4. Histochemische Färbung der Aktivität der alkalischen Phosphatase in Gefrierschnitten der Sinusschleimhaut.

   Frisch präparierte Sinusschleimhaut wurde in Phosphat-gepufferter Kochsalzlösung (PBS) gewaschen, in Stücke von etwa 5 × 5 mm geschnitten, in eine Gewebeverbindung mit optimaler Schnitttemperatur (OCT-Verbindung; Miles Laboratories, USA) eingebettet und bei –80°C gelagert. Gefrorene Schnitte (7 mm), montiert auf Poly-D-Lysin-beschichteten Objektträgern, wurden mit eiskaltem Aceton für 1 min fixiert und an der Luft trocknen gelassen. Die Objektträger wurden mit PBS gewaschen und anschließend mit der Substratlösung für alkalische Phosphatase-Aktivität, enthaltend 4 mg Naphtholphosphat in 0,15 ml N,N0-Dimethylformamid und 12 mg Echtblausalz (Sigma, St. Louis, USA) in 15 inkubiert ml Tris-Chlorwasserstoff (pH 9,6). Nach dem Spülen mit destilliertem Wasser wurden die Objektträger mit Hämatoxylin-Eosin gegengefärbt, in wasserlösliches Harz eingebettet und fotografiert.

5. Immunhistochemische Bestimmung von STRO-1-positiven Zellen in gefrorenen Schleimhautschnitten.

Gefrorene Schnitte (7 mm) wurden mit kaltem Aceton für 1 min fixiert und in PBS gewaschen. Die Objektträger wurden 15 Minuten lang in PBS mit 0,3 % Wasserstoffperoxid gegeben, um endogene Peroxidase zu quenchen, gewaschen und mit 2 % Rinderserumalbumin in PBS 1 Stunde lang bei Raumtemperatur blockiert.

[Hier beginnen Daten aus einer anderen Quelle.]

(** * Statlab hub: the 2x2 calculators (chi-square, RR/OR, Epi 2x2 toolkit)

    A shallow embedding of the [compute] functions of
    [calculators/chiSquare.ts], of the epidemiology calculators
    ([riskRatioCalc], [oddsRatioCalc], [epiMeasures]) and of the combined
    toolkit [ciEpi], followed by the properties the specification states
    about them.

    Numbers.  A JavaScript [number] is an IEEE 754 binary64 value: the
    [spec_float] of the Standard Library at precision 53 and maximal
    exponent 1024, with its signed zeros, infinities and NaN.  [+], [-],
    [*], [/] and [Math.sqrt] round to nearest, ties to even, overflow to an
    infinity and underflow to a subnormal or a zero, as the operations of
    [SpecFloat] do.  ECMAScript fixes [Math.exp], [Math.log] and [Math.pow]
    on the special values only and leaves the rest to the engine
    ("implementation-approximated"): that part is a parameter, the [Host].

    Exceptions.  A call that may throw returns a [completion]; the imported
    helpers ([confidenceIntervals/utils], [epidemiology/utils]) are not part
    of the sources and are taken as parameters that may throw. *)

From Stdlib Require Import ZArith Lia Bool String Ascii List DecimalString.
From Stdlib Require Import Floats.SpecFloat.
From stdpp Require Import gmap strings.
Import ListNotations.

(** ** JavaScript numbers and the operations the calculators use *)

Module JS.

Definition number : Type := spec_float.

(** binary64 *)
Definition prec : Z := 53.
Definition emax : Z := 1024.

Abbreviation NaN := S754_nan.
Abbreviation PInf := (S754_infinity false).
Abbreviation NInf := (S754_infinity true).

Definition pos_zero : number := S754_zero false.
Definition neg_zero : number := S754_zero true.

(** The Number nearest to an integer. *)
Definition of_Z (z : Z) : number := binary_normalize prec emax z 0 false.

Definition one : number := of_Z 1.

(** *** Numeric literals

    An unsigned decimal literal denotes the Number nearest to its value:
    the significand [sig] times a power of ten, rounded once. *)

Fixpoint uint_digits (d : Decimal.uint) : nat :=
  match d with
  | Decimal.Nil => 0
  | Decimal.D0 d | Decimal.D1 d | Decimal.D2 d | Decimal.D3 d | Decimal.D4 d
  | Decimal.D5 d | Decimal.D6 d | Decimal.D7 d | Decimal.D8 d | Decimal.D9 d =>
      S (uint_digits d)
  end.

Definition scaled (sig e10 : Z) : number :=
  match sig with
  | Zpos p =>
      if (0 <=? e10)%Z then of_Z (sig * 10 ^ e10)
      else SFdiv prec emax (S754_finite false p 0)
                           (S754_finite false (Z.to_pos (10 ^ (- e10))) 0)
  | _ => pos_zero
  end.

Definition of_literal (n : Number.number) : option number :=
  match n with
  | Number.Decimal (Decimal.Decimal (Decimal.Pos i) f) =>
      Some (scaled (Z.of_uint (Decimal.app i f)) (- Z.of_nat (uint_digits f)))
  | Number.Decimal (Decimal.DecimalExp (Decimal.Pos i) f e) =>
      Some (scaled (Z.of_uint (Decimal.app i f))
                   (Z.of_int e - Z.of_nat (uint_digits f)))
  | _ => None
  end.

(** Numbers are printed as their constructors. *)
Definition to_literal (x : number) : option Number.number := None.

(** *** Arithmetic and comparisons (Number::add, ::subtract, ::multiply,
    ::divide, ::lessThan, IsStrictlyEqual) *)

Definition add : number -> number -> number := SFadd prec emax.
Definition sub : number -> number -> number := SFsub prec emax.
Definition mul : number -> number -> number := SFmul prec emax.
Definition div : number -> number -> number := SFdiv prec emax.

(** [x < y] and [x <= y]: false as soon as one side is NaN. *)
Definition ltb : number -> number -> bool := SFltb.
Definition leb : number -> number -> bool := SFleb.

(** [x === y] on numbers: NaN equals nothing, +0 equals -0. *)
Definition strict_eq : number -> number -> bool := SFeqb.

(** [x !== y]. *)
Definition strict_neq (x y : number) : bool := negb (strict_eq x y).
(** The ['close'] listener never rejects: a failed teardown leaves the
    promise of [kill()] pending. *)
Lemma on_close_spec (w : World) (s : Sys) :
  exists evs l' o,
    on_close w s = (mkSys l' (trace s ++ evs), o) /\
    Forall (fun e => is_teardown e = true) evs /\
    chrome l' = chrome (this s) /\
    (forall e, o <> Rejected e) /\
    (o = Resolved tt ->
     forall dir, TMP_PROFILE_DIR (this s) = Some dir -> dir <> "" ->
       truthy_num (outFile l') = false /\
       truthy_num (errFile l') = false /\
       exists evs0, evs = (evs0 ++ [EvRimraf dir])%list) /\
    (o = Resolved tt -> evs = teardown_events (this s)).
Proof.
  destruct (destroyTmp_spec w s)
    as (evs & l' & o & Hrun & Hev & Hch & _ & Hnp & Hres & Hexact).
  unfold on_close, drop_rejection. rewrite Hrun.
  destruct o as [[] | e |].
  - exists evs, l', (Resolved tt).
    split; [reflexivity |]. split; [exact Hev |]. split; [exact Hch |].
    split; [discriminate |]. split; [exact Hres | exact Hexact].
  - exists evs, l', Pending.
    split; [reflexivity |]. split; [exact Hev |]. split; [exact Hch |].
    split; [discriminate |]. split; discriminate.
  - contradiction.
Qed.

(** [kill()] has no path to [reject], and always clears the child. *)
Lemma kill_never_rejects (w : World) (s : Sys) (e : Error) :
  snd (kill w s) <> Rejected e.
Proof.
  destruct (chrome (this s)) as [c |] eqn:Hc.
  - rewrite (kill_child w s c Hc). cbv zeta.
    destruct (w_childCloses w _ c); [| discriminate].
    match goal with |- context [on_close w ?st] =>
      destruct (on_close_spec w st) as (evs & l' & o & -> & _ & _ & Hnr & _)
    end.
    apply Hnr.
  - rewrite (kill_no_child w s Hc). discriminate.
Qed.

Lemma kill_clears (w : World) (s : Sys) : chrome (this (fst (kill w s))) = None.
Proof.
  destruct (chrome (this s)) as [c |] eqn:Hc.
  - rewrite (kill_child w s c Hc). cbv zeta.
    destruct (w_childCloses w _ c); [| reflexivity].
    match goal with |- context [on_close w ?st] =>
      destruct (on_close_spec w st) as (evs & l' & o & -> & _ & Hch & _)
    end.
    exact Hch.
  - rewrite (kill_no_child w s Hc). exact Hc.
Qed.

Lemma kill_executor_clears (w : World) (s : Sys) :
  chrome (this (fst (kill_executor w s))) = None.
Proof.
  destruct (chrome (this s)) as [c |] eqn:Hc.
  - rewrite (kill_executor_child w s c Hc). reflexivity.
  - rewrite (kill_executor_no_child w s Hc). exact Hc.
Qed.

Lemma kills_fixed (w : World) (n : nat) (s : Sys) :
  chrome (this s) = None -> kills w n s = s.
Proof.
  intros H. induction n as [| n IH]; cbn [kills]; [reflexivity |].
  rewrite (kill_no_child w s H). exact IH.
Qed.

(** ** Polling *)

(** One probe: one event, resolved or rejected with the answer. *)
Lemma isDebuggerReady_run (w : World) (s : Sys) :
  isDebuggerReady w s =
    (mkSys (this s)
       (trace s ++ [EvConnect (port (this s)) (w_connect w (now s) (port (this s)))]),
     match w_connect w (now s) (port (this s)) with
     | None => Resolved tt
     | Some e => Rejected e
     end).
Proof.
  unfold isDebuggerReady. unfold_monad. cbv beta iota.
  destruct (w_connect w (now s) (port (this s))); reflexivity.
Qed.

Die Schnitte wurden mit einer 1:50-Verdünnung des STRO-1-Antikörpers (monoklonaler Maus-Antikörper, IgM-Subklasse; Developmental Studies Hybridoma Bank, University of Iowa, USA) in Blockierungslösung über Nacht bei 41 °C inkubiert. Zum Nachweis von STRO-1- positive Zellen wurden die Objektträger jeweils mit einem biotinylierten Ziegen-anti-Maus-Immunglobulin M (IgM) (1 : 100, An der Grub, Wien, Österreich) und einem Streptavidin-Peroxidase-Konjugat (BioFX Laboratories, Inc., MD, USA) inkubiert 45 min bei Zimmertemperatur. Der Peroxidase enthaltende Komplex wurde durch Diaminobenzidin-Substrat (Dako, Glostrup, Dänemark) sichtbar gemacht und mit Hämatoxylin gegengefärbt. Die Schnitte wurden in wasserlösliches Harz eingebettet und fotografiert.